Начинается все с фотографий: Бэзил направляет прожектор на Дориана и начинает щелкать камерой, на стенах студии появляются проекции снимков. Этапы отношений - порыв уйти, азарт, захлебывающаяся страсть - спрессованы в одну фотосессию. Никаких намеков и недоговоренностей - чай, не девятнадцатый век. Яростный мужской дуэт, полный страсти и метафорической акробатики, с раздеванием друг друга, с трусами, выброшенными в финале сцены из-под простыни.
Результат - огромный плакат мужского парфюма с обнаженным по пояс Дорианом. Рекламируемый бренд - "Бессмертный". Даже у хороших хореографов чувство юмора встречается так нечасто, что Борна впору объявлять особо ценным для человечества экземпляром. Дальнейшая хроника "общественной" и личной жизни Дориана изложена с той же насмешливой интонацией.
То Дориана не замечали, то желающие познакомиться с ним пролезают аж под диваном, на котором он сидит, - иначе не пробиться. Вот героя берет штурмом леди Г., и только что надменно фланировавший в лучах прожекторов Дориан снова выглядит беспомощным юнцом: он не в силах поверить, что у этой светской львицы на него какие-то серьезные планы (дама, сидя в кресле, недвусмысленно раздвигает перед героем свои длинные ноги - тот ошеломленно садится на кровать, тупо на нее уставившись, самого его ноги не держат). Самый же смешной эпизод - это влюбленность Дориана.

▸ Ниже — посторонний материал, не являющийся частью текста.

(** * Verification of the Octopus charging scanner core.

    Shallow embedding of [src/modules/analyzer.py] (opportunity scoring and
    window selection), [forecast_tracker.py], [forecast_evolution.py] and
    [threshold_tuner.py].

    Conventions:
    - Python floats are modelled as rationals [Q] (exact arithmetic);
    - timestamps are minutes as [Z], calendar dates are day numbers as [Z];
    - Python exceptions are the constructors of [exn], carried by [result]. *)

From Stdlib Require Import ZArith QArith Qabs Qround Lqa Lia List String Bool Sorted Permutation.
Import ListNotations.
Open Scope string_scope.
Open Scope list_scope.
Open Scope Q_scope.

(** ** Python runtime fragments *)

Inductive exn : Type :=
| ValueError (msg : string)
| ZeroDivisionError
| StatisticsError (msg : string).

Inductive result (A : Type) : Type :=
| Ok (a : A)
| Err (e : exn).
Arguments Ok {A} a.
Arguments Err {A} e.

Definition bind {A B} (m : result A) (f : A -> result B) : result B :=
  match m with Ok a => f a | Err e => Err e end.

Notation "x <- m ;; k" := (bind m (fun x => k))
  (at level 61, m at next level, right associativity).

Definition Qlt_bool (x y : Q) : bool := negb (Qle_bool y x).

(** [a / b] on Python numbers. *)
Definition py_div (a b : Q) : result Q :=
  if Qeq_bool b 0 then Err ZeroDivisionError else Ok (a / b).

(** [int(x)]: truncation toward zero. *)
Definition py_int (x : Q) : Z := Z.quot (Qnum x) (Zpos (Qden x)).

(** [round(x)]: nearest integer, ties to even. *)
Definition py_round (x : Q) : Z :=
  let f := Qfloor x in
  let r := x - inject_Z f in
  if Qlt_bool r (1 # 2) then f
  else if Qlt_bool (1 # 2) r then (f + 1)%Z
  else if Z.even f then f else (f + 1)%Z.

(** [round(x, nd)] for a positive number of decimals. *)
Definition py_round_nd (x : Q) (nd : nat) : Q :=
  let s := inject_Z (10 ^ Z.of_nat nd)%Z in
  inject_Z (py_round (x * s)) / s.

Definition Qmax (a b : Q) : Q := if Qlt_bool a b then b else a.

Definition len_Q {A} (l : list A) : Q := inject_Z (Z.of_nat (List.length l)).

Definition sum_Q (l : list Q) : Q := fold_right Qplus 0 l.

(** [range(n)]. *)
Definition py_range (n : Z) : list Z := map Z.of_nat (seq 0 (Z.to_nat n)).

(** [l[a:b]] with Python's normalisation of negative and oversized bounds. *)
Definition py_slice {A} (l : list A) (a b : Z) : list A :=
  let n := Z.of_nat (List.length l) in
  let norm x := if (x <? 0)%Z then Z.max 0 (n + x) else Z.min x n in
  let a' := norm a in
  let b' := norm b in
  firstn (Z.to_nat (b' - a')) (skipn (Z.to_nat a') l).

(** [sorted(l, key=key)]: stable insertion sort, ascending. *)
Fixpoint insert_key {A} (key : A -> Z) (x : A) (l : list A) : list A :=
  match l with
  | [] => [x]
  | y :: r => if (key x <=? key y)%Z then x :: y :: r else y :: insert_key key x r
  end.

Fixpoint sort_key {A} (key : A -> Z) (l : list A) : list A :=
  match l with
  | [] => []
  | x :: r => insert_key key x (sort_key key r)
  end.

(** [sorted(l, key=key, reverse=True)]: stable, descending. *)
Fixpoint insert_key_desc {A} (key : A -> Z) (x : A) (l : list A) : list A :=
  match l with
  | [] => [x]
  | y :: r => if (key y <=? key x)%Z then x :: y :: r else y :: insert_key_desc key x r
  end.

Fixpoint sort_key_desc {A} (key : A -> Z) (l : list A) : list A :=
  match l with
  | [] => []
  | x :: r => insert_key_desc key x (sort_key_desc key r)
  end.

(** [sorted(l)] on numbers. *)
Fixpoint insert_Q (x : Q) (l : list Q) : list Q :=
  match l with
  | [] => [x]
  | y :: r => if Qle_bool x y then x :: y :: r else y :: insert_Q x r
  end.

Fixpoint sort_Q (l : list Q) : list Q :=
  match l with [] => [] | x :: r => insert_Q x (sort_Q r) end.

(** ** analyzer.py *)
Module Analyzer.

Inductive OpportunityRating := EXCELLENT | GOOD | AVERAGE | POOR.

Record PriceSlot := { ps_time : Z; ps_price : Q; ps_source : string }.
Record CarbonSlot := { cs_time : Z; cs_intensity : Z }.

(** An element of [aligned_data]: the dict [{"time", "price", "carbon"}]. *)
Record AlignedSlot := { al_time : Z; al_price : Q; al_carbon : Z }.

Record ChargingWindow := {
  start : Z;
  end_ : Z;
  avg_price : Q;
  avg_carbon : Z;
  total_cost : Q;
  total_carbon : Z;
  opportunity_score : Q;
  rating : OpportunityRating;
  reason : string;
  savings_vs_baseline : Q
}.

Definition has_negative_pricing (w : ChargingWindow) : bool :=
  Qlt_bool (avg_price w) 0.

Definition get_earnings_estimate (w : ChargingWindow) (kwh : Q) : option Q :=
  if negb (has_negative_pricing w) then None
  else Some (Qabs (avg_price w * kwh / 100)).

Record Analyzer := {
  price_weight : Q;
  carbon_weight : Q;
  price_excellent : Q;
  price_good : Q;
  price_average : Q;
  carbon_excellent : Z;
  carbon_good : Z;
  carbon_average : Z
}.

(** [Analyzer.__init__]: rejects weights that do not sum to 1.0 +- 0.01. *)
Definition make_analyzer (pw cw pe pg pa : Q) (ce cg ca : Z) : result Analyzer :=
  if Qlt_bool (1 # 100) (Qabs (pw + cw - 1))
  then Err (ValueError "Weights must sum to 1.0")
  else Ok {| price_weight := pw; carbon_weight := cw;
             price_excellent := pe; price_good := pg; price_average := pa;
             carbon_excellent := ce; carbon_good := cg; carbon_average := ca |}.

Definition default_analyzer : result Analyzer :=
  make_analyzer (6 # 10) (4 # 10) 10 15 20 100 150 200.

Section Scoring.
Variable a : Analyzer.

Definition calculate_price_score (price : Q) : Q :=
  if Qle_bool price (price_excellent a) then 100
  else if Qle_bool price (price_good a) then 75
  else if Qle_bool price (price_average a) then 50
  else 25.

Definition calculate_carbon_score (carbon : Q) : Q :=
  if Qle_bool carbon (inject_Z (carbon_excellent a)) then 100
  else if Qle_bool carbon (inject_Z (carbon_good a)) then 75
  else if Qle_bool carbon (inject_Z (carbon_average a)) then 50
  else 25.

Definition calculate_opportunity_score (price carbon : Q) : Q :=
  price_weight a * calculate_price_score price
  + carbon_weight a * calculate_carbon_score carbon.

Definition classify_opportunity (score : Q) : OpportunityRating :=
  if Qle_bool 90 score then EXCELLENT
  else if Qle_bool 70 score then GOOD
  else if Qle_bool 50 score then AVERAGE
  else POOR.

Definition determine_reason (price : Q) (carbon : Z) : string :=
  let is_cheap := Qle_bool price (price_good a) in
  let is_clean := (carbon <=? carbon_good a)%Z in
  if is_cheap && is_clean then "both"
  else if is_cheap then "cheap"
  else if is_clean then "clean"
  else "neither".

End Scoring.

Section Window.
Variable a : Analyzer.

(** [carbon_lookup = {slot.time: slot.intensity ...}] then [.get(t)]:
    the last slot with a given time wins. *)
Fixpoint carbon_lookup (t : Z) (cs : list CarbonSlot) : option Z :=
  match cs with
  | [] => None
  | c :: r =>
      match carbon_lookup t r with
      | Some v => Some v
      | None => if (cs_time c =? t)%Z then Some (cs_intensity c) else None
      end
  end.

(** [_align_data]: inner join on exact timestamps, then a stable sort by time. *)
Definition align_data (price_slots : list PriceSlot) (carbon_slots : list CarbonSlot)
  : list AlignedSlot :=
  sort_key al_time
    (flat_map (fun p =>
       match carbon_lookup (ps_time p) carbon_slots with
       | Some c => [{| al_time := ps_time p; al_price := ps_price p; al_carbon := c |}]
       | None => []
       end) price_slots).

Definition prices_of (ws : list AlignedSlot) : list Q := map al_price ws.
Definition carbons_of (ws : list AlignedSlot) : list Q :=
  map (fun s => inject_Z (al_carbon s)) ws.

(** The two means computed in the body of the search loop. *)
Definition window_means (ws : list AlignedSlot) : result (Q * Q) :=
  ap <- py_div (sum_Q (prices_of ws)) (len_Q ws) ;;
  ac <- py_div (sum_Q (carbons_of ws)) (len_Q ws) ;;
  Ok (ap, ac).

(** Loop state: [(best_score, best_window)]. *)
Definition search_state := (Q * option (list AlignedSlot))%type.

(** One iteration of [for i in range(len(aligned_data) - slots_needed + 1)]. *)
Definition search_step (aligned_data : list AlignedSlot) (slots_needed : Z)
  (st : result search_state) (i : Z) : result search_state :=
  bind st (fun '(best_score, best_window) =>
    let window_slots := py_slice aligned_data i (i + slots_needed) in
    bind (window_means window_slots) (fun '(avg_price, avg_carbon) =>
      let score := calculate_opportunity_score a avg_price avg_carbon in
      if Qlt_bool best_score score then Ok (score, Some window_slots)
      else Ok (best_score, best_window))).

Definition search (aligned_data : list AlignedSlot) (slots_needed : Z) : result search_state :=
  fold_left (search_step aligned_data slots_needed)
    (py_range (Z.of_nat (List.length aligned_data) - slots_needed + 1))
    (Ok (-1, None)).

Fixpoint first_index_at_or_after (t : Z) (l : list AlignedSlot) (i : Z) : option Z :=
  match l with
  | [] => None
  | s :: r => if (t <=? al_time s)%Z then Some i else first_index_at_or_after t r (i + 1)
  end.

(** [_calculate_baseline_cost]. *)
Definition calculate_baseline_cost (aligned_data : list AlignedSlot) (baseline_time : Z)
  (slots_needed : Z) (kwh_charged : Q) : result Q :=
  let baseline_slots :=
    match first_index_at_or_after baseline_time aligned_data 0 with
    | Some i => py_slice aligned_data i (i + slots_needed)
    | None => []
    end in
  match baseline_slots with
  | [] => Ok 5
  | _ =>
      if (Z.of_nat (List.length baseline_slots) <? slots_needed)%Z then Ok 5
      else
        avg <- py_div (sum_Q (prices_of baseline_slots)) (len_Q baseline_slots) ;;
        Ok (avg * kwh_charged / 100)
  end.

(** [find_optimal_window]. *)
Definition find_optimal_window (price_slots : list PriceSlot) (carbon_slots : list CarbonSlot)
  (charge_duration_hours : Q) (baseline_time : option Z) : result ChargingWindow :=
  match price_slots, carbon_slots with
  | [], _ | _, [] => Err (ValueError "Price and carbon data required")
  | _, _ =>
    let aligned_data := align_data price_slots carbon_slots in
    match aligned_data with
    | [] => Err (ValueError "No overlapping price and carbon data found")
    | _ =>
      let slots_needed := py_int (charge_duration_hours * 2) in
      st <- search aligned_data slots_needed ;;
      match snd st with
      | None | Some [] => Err (ValueError "No valid charging window found")
      | Some ((b0 :: _) as best_window) =>
        let best_score := fst st in
        let start_time := al_time b0 in
        let end_time := (al_time (last best_window b0) + 30)%Z in
        avg_price <- py_div (sum_Q (prices_of best_window)) (len_Q best_window) ;;
        avg_carbon_f <- py_div (sum_Q (carbons_of best_window)) (len_Q best_window) ;;
        let avg_carbon := py_int avg_carbon_f in
        let kwh_charged := charge_duration_hours * (74 # 10) in
        let total_cost := avg_price * kwh_charged / 100 in
        let total_carbon := py_int (inject_Z avg_carbon * kwh_charged) in
        baseline_cost <-
          match baseline_time with
          | Some bt => calculate_baseline_cost aligned_data bt slots_needed kwh_charged
          | None => Ok (total_cost * (3 # 2))
          end ;;
        let savings := baseline_cost - total_cost in
        Ok {| start := start_time;
              end_ := end_time;
              avg_price := avg_price;
              avg_carbon := avg_carbon;
              total_cost := total_cost;
              total_carbon := total_carbon;
              opportunity_score := best_score;
              rating := classify_opportunity best_score;
              reason := determine_reason a avg_price avg_carbon;
              savings_vs_baseline := savings |}
      end
    end
  end.

(** Score of the candidate window starting at [i], as computed in the loop
    body when the window is non-empty. *)
Definition window_score (aligned_data : list AlignedSlot) (slots_needed i : Z) : Q :=
  let ws := py_slice aligned_data i (i + slots_needed) in
  calculate_opportunity_score a (sum_Q (prices_of ws) / len_Q ws)
    (sum_Q (carbons_of ws) / len_Q ws).

End Window.

(** [Analyzer(...)] succeeded on the analyzer's own fields. *)
Definition constructed (a : Analyzer) : Prop :=
  make_analyzer (price_weight a) (carbon_weight a) (price_excellent a) (price_good a)
    (price_average a) (carbon_excellent a) (carbon_good a) (carbon_average a) = Ok a.

(** [WindowStatus]. *)
Inductive WindowStatus := UPCOMING | ACTIVE | PASSED.

(** [ChargingWindow.get_status(current_time)], the time given explicitly. *)
Definition get_status (w : ChargingWindow) (current_time : Z) : WindowStatus :=
  if (current_time <? start w)%Z then UPCOMING
  else if (end_ w <? current_time)%Z then PASSED
  else ACTIVE.

(** The ratings from worst to best, as their thresholds order them. *)
Definition rating_rank (r : OpportunityRating) : Z :=
  match r with POOR => 0 | AVERAGE => 1 | GOOD => 2 | EXCELLENT => 3 end%Z.

(** [time_until_start] and [time_until_end], in minutes. *)
Definition time_until_start (w : ChargingWindow) (current_time : Z) : Z :=
  (start w - current_time)%Z.

Definition time_until_end (w : ChargingWindow) (current_time : Z) : Z :=
  (end_ w - current_time)%Z.

End Analyzer.

(** ** threshold_tuner.py, with the parts of Python's [statistics] it calls *)
Module ThresholdTuner.
Lemma Inv_delete (s : Store) (x : ptr) (xwin : Window) :
  Inv s → windows s !! x = Some xwin → top_level xwin = true →
  Inv (deleted_store x s).
Proof.
  intros HI Hx Htop.
  pose proof (Inv_parents_older s HI) as Hold.
  assert (∀ w win, windows (deleted_store x s) !! w = Some win →
            windows s !! w = Some win ∧ descends s w x = false) as Hsub.
  { intros w win. rewrite deleted_window_lookup.
    by destruct (descends s w x). }
  split.
  - intros w win Hw. apply Hsub in Hw as [Hw _].
    by apply (inv_bound s HI) in Hw.
  - intros w win p Hw Hp. apply Hsub in Hw as [Hw Hd].
    destruct (inv_parent s HI w win p Hw Hp) as [Hlt [pw Hpw]].
    split; [done|]. rewrite deleted_window_lookup.
    assert (w ≠ x) as Hne.
    { intros ->. by rewrite descends_self in Hd. }
    rewrite (descends_step s w x win) in Hd;
      [|done|by eapply inv_bound|done|done].
    rewrite Hp in Hd. rewrite Hd. eauto.
  - intros z sz Hz. apply deleted_sizer_sub in Hz.
    by apply (inv_sizer_bound s HI) in Hz.
  - intros w win Hw. apply Hsub in Hw as [Hw Hd].
    pose proof (inv_window s HI w win Hw) as Hc.
    assert (∀ d parent, built s d parent → (d < w ≤ d + 6)%nat →
              ∃ d' parent', built (deleted_store x s) d' parent' ∧
                            (d' < w ≤ d' + 6)%nat) as Hwidget.
    { intros d parent Hb Hr. exists d, parent. split; [|done].
      apply (built_survives s x d xwin); try done.
      rewrite <- (built_block_descends s x d w xwin parent); try done; [lia|].
      intros ->. rewrite (built_windows _ _ _ Hb) in Hw by lia.
      revert Hw. by block_lookup. }
    destruct (w_data win); try done.
    + destruct Hc as [parent Hb]. exists parent.
      by apply (built_survives s x w xwin).
    + destruct Hc as (d & parent & Hb & Hr). eauto.
    + destruct Hc as (d & parent & Hb & Hr). eauto.
    + destruct Hc as (d & parent & Hb & Hr). eauto.
    + destruct Hc as (d & parent & Hb & Hr). eauto.
  - intros z sz Hz. pose proof (deleted_sizer_sub _ _ _ _ Hz) as Hz0.
    destruct (inv_sizer s HI z sz Hz0) as (d & parent & -> & Hb).
    exists d, parent. split; [done|].
    destruct (descends s d x) eqn:Hd.
    + destruct (built_dies s x d xwin parent HI Hx Htop Hb Hd) as [_ Hgone].
      congruence.
    + by apply (built_survives s x d xwin).
Qed.

Lemma exec_op_Inv (o : Op) (s s' : Store) (l : list Event) :
  Inv s → exec_op K o s = Normal tt s' l → Inv s'.
Proof.
  intros HI Hop.
  destruct (exec_op_cases o s s' l Hop)
    as [->|[(parent & Hp & ->)|[(parent & Hp & ->)|(x & win & Hx & Ht & ->)]]].
  - done.
  - by apply Inv_ctor.
  - by apply Inv_frame.
  - by apply (Inv_delete s x win).
Qed.

Lemma exec_ops_Inv (os : list Op) (s s' : Store) (l : list Event) :
  Inv s → exec_ops K os s = Normal tt s' l → Inv s'.
Proof.
  revert s l. induction os as [|o os IH]; intros s l HI; cbn [exec_ops].
  - by intros [= <-].
  - unfold mbind, M_bind, bind.
    destruct (exec_op K o s) as [[] s1 l1|] eqn:Ho; [|done].
    destruct (exec_ops K os s1) as [[] s2 l2|] eqn:Hos; [|done].
    intros [= <-]. eapply IH; [|done]. by eapply exec_op_Inv.
Qed.

(** *** One dialog followed through the run *)

Lemma tracked_extend (s s' : Store) (d : ptr) (parent : option ptr) :
  tracked s d parent →
  (next s ≤ next s')%nat →
  (∀ i, (i < next s)%nat → windows s' !! i = windows s !! i) →
  (∀ i, (i < next s)%nat → sizers s' !! i = sizers s !! i) →
  tracked s' d parent.
Proof.
  intros [Hlt Hc] Hn Hws Hzs. split; [lia|].
  destruct Hc as [Hb|[Hw Hz]].
  - left. apply (built_frame s); [done| |].
    + intros i Hi. apply Hws. lia.
    + apply Hzs. lia.
  - right. split.
    + intros i Hi. rewrite Hws by lia. by apply Hw.
    + rewrite Hzs by lia. done.
Qed.

Lemma tracked_op (o : Op) (s s' : Store) (l : list Event) (d : ptr)
    (parent : option ptr) :
  Inv s → tracked s d parent → exec_op K o s = Normal tt s' l →
  tracked s' d parent.
Proof.
  intros HI Ht Hop.
  destruct (exec_op_cases o s s' l Hop)
    as [->|[(p & Hp & ->)|[(p & Hp & ->)|(x & xwin & Hx & Htop & ->)]]].
  - done.
  - apply (tracked_extend s); try done; cbn.
    + lia.
    + intros i Hi. by apply ctor_windows_old.
    + intros i Hi. apply ctor_sizers_other. lia.
  - apply (tracked_extend s); try done; cbn.
    + lia.
    + intros i Hi. by rewrite lookup_insert_ne by lia.
  - destruct Ht as [Hlt Hc]. split; [done|].
    destruct Hc as [Hb|[Hw Hz]].
    + destruct (descends s d x) eqn:Hd.
      * right. by apply (built_dies s x d xwin parent).
      * left. by apply (built_survives s x d xwin).
    + right. split.
      * intros i Hi. rewrite deleted_window_lookup, (Hw i Hi).
        by destruct (descends s i x).
      * destruct (sizers (deleted_store x s) !! S d) as [sz|] eqn:Hsz;
          [|done].
        apply deleted_sizer_sub in Hsz. congruence.
Qed.

Lemma tracked_ops (os : list Op) (s s' : Store) (l : list Event) (d : ptr)
    (parent : option ptr) :
  Inv s → tracked s d parent → exec_ops K os s = Normal tt s' l →
  tracked s' d parent.
Proof.
  revert s l. induction os as [|o os IH]; intros s l HI Ht; cbn [exec_ops].
  - by intros [= <-].
  - unfold mbind, M_bind, bind.
    destruct (exec_op K o s) as [[] s1 l1|] eqn:Ho; [|done].
    destruct (exec_ops K os s1) as [[] s2 l2|] eqn:Hos; [|done].
    intros [= <-]. eapply (IH s1); [| |done].
    + by eapply exec_op_Inv.
    + by eapply tracked_op.
Qed.

(** *** A construct / delete cycle gives the store back *)

Lemma descends_fuel_older (ws : gmap nat Window) (f : nat) (i x : ptr) :
  parents_older ws → (i < x)%nat → descends_fuel f ws i x = false.
Proof.
  intros Hold. revert i. induction f as [|f IH]; intros i Hi; cbn.
  - by rewrite decide_False by lia.
  - rewrite decide_False by lia.
    destruct (ws !! i) as [win|] eqn:Hw; [|done].
    destruct (w_parent win) as [p|] eqn:Hp; [|done].
    pose proof (Hold _ _ _ Hw Hp). apply IH. lia.
Qed.

Lemma cycle_store (s : Store) (parent : option ptr) :
  Inv s → parent_live s parent →
  windows (deleted_store (next s) (ctor_store parent s)) = windows s ∧
  sizers (deleted_store (next s) (ctor_store parent s)) = sizers s.
Proof.
  intros HI Hp.
  pose proof (Inv_ctor s parent HI Hp) as HI'.
  pose proof (built_ctor s parent HI) as Hb.
  pose proof (Inv_parents_older _ HI') as Hold.
  pose proof (built_dialog _ _ _ Hb) as Hd.
  destruct (built_dies (ctor_store parent s) (next s) (next s)
              (ctor_dialog parent (next s)) parent HI' Hd eq_refl Hb
              (descends_self _ _)) as [Hgone Hzgone].
  split.
  - apply map_eq. intros i.
    destruct (decide (i < next s)%nat) as [Hlt|Hge].
    + rewrite deleted_window_lookup. unfold descends.
      rewrite descends_fuel_older by done. cbn. by apply ctor_windows_old.
    + destruct (Inv_unallocated s i HI) as [-> _]; [lia|].
      destruct (decide (i ≤ next s + 6)%nat) as [Hin|Hout].
      * apply Hgone. lia.
      * rewrite deleted_window_lookup.
        destruct (descends _ i (next s)); [done|].
        cbn. rewrite ctor_windows_past by lia.
        destruct (Inv_unallocated s i HI) as [-> _]; [lia|done].
  - apply map_eq. intros z.
    destruct (decide (z = S (next s))) as [->|Hne].
    + rewrite Hzgone. by destruct (Inv_unallocated s (S (next s)) HI) as [_ ->]; [lia|].
    + destruct (sizers s !! z) as [sz|] eqn:Hz.
      * apply deleted_sizer_kept.
        -- cbn. by rewrite ctor_sizers_other.
        -- intros w win Hw Hsz.
           destruct (sizer_owner _ w z win HI' Hw Hsz) as [-> _].
           apply (inv_sizer_bound s HI) in Hz.
           unfold descends. apply descends_fuel_older; [done|lia].
      * destruct (sizers (deleted_store _ _) !! z) as [sz|] eqn:Hz'; [|done].
        apply deleted_sizer_sub in Hz'. cbn in Hz'.
        rewrite ctor_sizers_other in Hz' by done. congruence.
Qed.

Lemma cycles_store (parents : list (option ptr)) (s : Store) :
  Inv s → Forall (parent_live s) parents →
  ∃ s' l, construct_destroy_cycles K parents s = Normal tt s' l ∧
          windows s' = windows s ∧ sizers s' = sizers s.
Proof.
  revert s. induction parents as [|parent rest IH]; intros s HI Hall.
  - by eexists _, _.
  - apply Forall_cons in Hall as [Hp Hrest].
    cbn [construct_destroy_cycles]. unfold mbind, M_bind, bind.
    rewrite (ctor_spec parent s Hp).
    pose proof (Inv_ctor s parent HI Hp) as HI'.
    pose proof (built_dialog _ _ _ (built_ctor s parent HI)) as Hd.
    rewrite Delete_spec by eauto.
    destruct (cycle_store s parent HI Hp) as [Hw Hz].
    destruct (IH (deleted_store (next s) (ctor_store parent s)))
      as (s' & l & -> & Hw' & Hz').
    + by apply (Inv_delete _ _ (ctor_dialog parent (next s))).
    + eapply Forall_impl; [exact Hrest|].
      intros [p|]; [|done]. cbn [parent_live]. by rewrite Hw.
    + eexists _, _. split; [done|]. split; congruence.
Qed.

Lemma live_Some (s : Store) (w : ptr) (win : Window) :
  windows s !! w = Some win → live s w = true.
Proof. intros H. unfold live. apply bool_decide_eq_true. eauto. Qed.

Lemma live_None (s : Store) (w : ptr) :
  windows s !! w = None → live s w = false.
Proof.
  intros H. unfold live. apply bool_decide_eq_false. rewrite H.
  by intros [? ?].
Qed.

Lemma live_sizer_Some (s : Store) (z : ptr) (sz : Sizer) :
  sizers s !! z = Some sz → live_sizer s z = true.
Proof. intros H. unfold live_sizer. apply bool_decide_eq_true. eauto. Qed.

Lemma live_sizer_None (s : Store) (z : ptr) :
  sizers s !! z = None → live_sizer s z = false.
Proof.
  intros H. unfold live_sizer. apply bool_decide_eq_false. rewrite H.
  by intros [? ?].
Qed.

Lemma built_live (s : Store) (d i : ptr) (parent : option ptr) :
  built s d parent → (d ≤ i ≤ d + 6)%nat → i ≠ S d → live s i = true.
Proof.
  intros Hb Hi Hne.
  assert (is_Some (windows s !! i)) as [win Hw].
  { rewrite (built_windows _ _ _ Hb) by done.
    block_cases i d Hi; block_lookup; try done; eauto. }
  by eapply live_Some.
Qed.

Lemma built_live_sizer (s : Store) (d : ptr) (parent : option ptr) :
  built s d parent → live_sizer s (S d) = true.
Proof.
  intros Hb. pose proof (built_sizer _ _ _ Hb) as Hz. revert Hz.
  block_lookup. apply live_sizer_Some.
Qed.

Lemma ctor_normal_inv (parent : option ptr) (s s' : Store) (this : ptr)
    (l : list Event) :
  SchematicImportDialog_ctor K parent s = Normal this s' l →
  parent_live s parent ∧ this = next s ∧ s' = ctor_store parent s.
Proof.
  destruct (parent_live_dec s parent) as [Hp|Hp].
  - rewrite (ctor_spec _ _ Hp). by intros [= <- <- _].
  - by rewrite (ctor_fault _ _ Hp).
Qed.

(** A click on either button of a dialog that stands as built. *)
Lemma click_button_built (s : Store) (d : ptr) (parent : option ptr)
    (m : Method) :
  built s d parent →
  click_button d m s = Normal true s [Invoke m d].
Proof.
  intros Hb. unfold click_button, member, members_of.
  unfold mbind, M_bind, bind, deref, mret, M_ret, ret.
  rewrite (built_dialog s d parent Hb). cbn.
  destruct m; cbn.
  - rewrite (click_first (S (S (S (S d)))) s
               (ctor_button d "Vectorize" OnVectorize)
               {| b_type := wxEVT_BUTTON; b_method := OnVectorize;
                  b_this := d |} []);
      try reflexivity.
    apply (built_at s d parent); [done|lia|by block_lookup].
  - rewrite (click_first (S (S (S (S (S d))))) s
               (ctor_button d "Zoom" OnZoom)
               {| b_type := wxEVT_BUTTON; b_method := OnZoom;
                  b_this := d |} []);
      try reflexivity.
    apply (built_at s d parent); [done|lia|by block_lookup].
Qed.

У Уайльда, как мы помним, герой влюбился в юную актрису, увидев ее в роли Джульетты. И это чувство мгновенно прошло, когда девушка, влюбившись в ответ, на сцене перестала быть актрисой и заговорила с простой, естественной для нее - а не для Шекспира - интонацией. У Борна Джульетту заменил Ромео (Кристофер Марни), причем в балете. Звучит цитата из Прокофьева, герой бежит в белом плаще. И приведенный леди Г. в театр поначалу чудовищно скучающий Дориан замирает. Он влюбляется в балет, но ему кажется, что вот в этого конкретного балетного человека. Он караулит его у служебного входа, знакомится, приглашает к себе. Но - как и Уайльду - ему важен театральный миф, а не живой актер. Потому что живой актер суетлив и утомителен, он повсюду разбрасывает свои балетные тапочки, "говорить" по-человечески не может - все время складывается умирающим лебедем, а в момент любовной ласки норовит вытянуть подъем и проверить, достаточно ли эффектно смотрится его стопа. Отношения любви-ненависти, что связывают Борна с миром балета (дар взглянуть на собственную ситуацию со стороны иногда оборачивается проклятием), придают этому дуэту множество оттенков - тут не только сарказм, но и нежность к этим нелепым созданиям.
Несмотря на нововведения, Борн весьма последовательно излагает уайльдовский сюжет: в финале второго акта герой умрет, пытаясь задушить собственного двойника (очевидно, наркотическую галлюцинацию). Но финал опять же состоится без всякого участия нечистой силы. В книге после смерти Дориана портрет его засиял юностью - здесь хозяйка агентства приведет героя в порядок и запустит репортеров. Вспышки фотокамер - и он останется навсегда молодым. Культ юности, характерный для рекламы и массового кино, - убийственный культ, уверяет режиссер. При этом он не следует примеру Иржи Килиана, собравшего в одной из своих трупп танцовщиков "за сорок", а придерживается привычных балетных правил и работает с молодыми танцовщиками, вовсе не пытаясь преодолеть этот культ. Что ж, в нем тоже есть двойственность - и кто сказал, что он этого не понимает?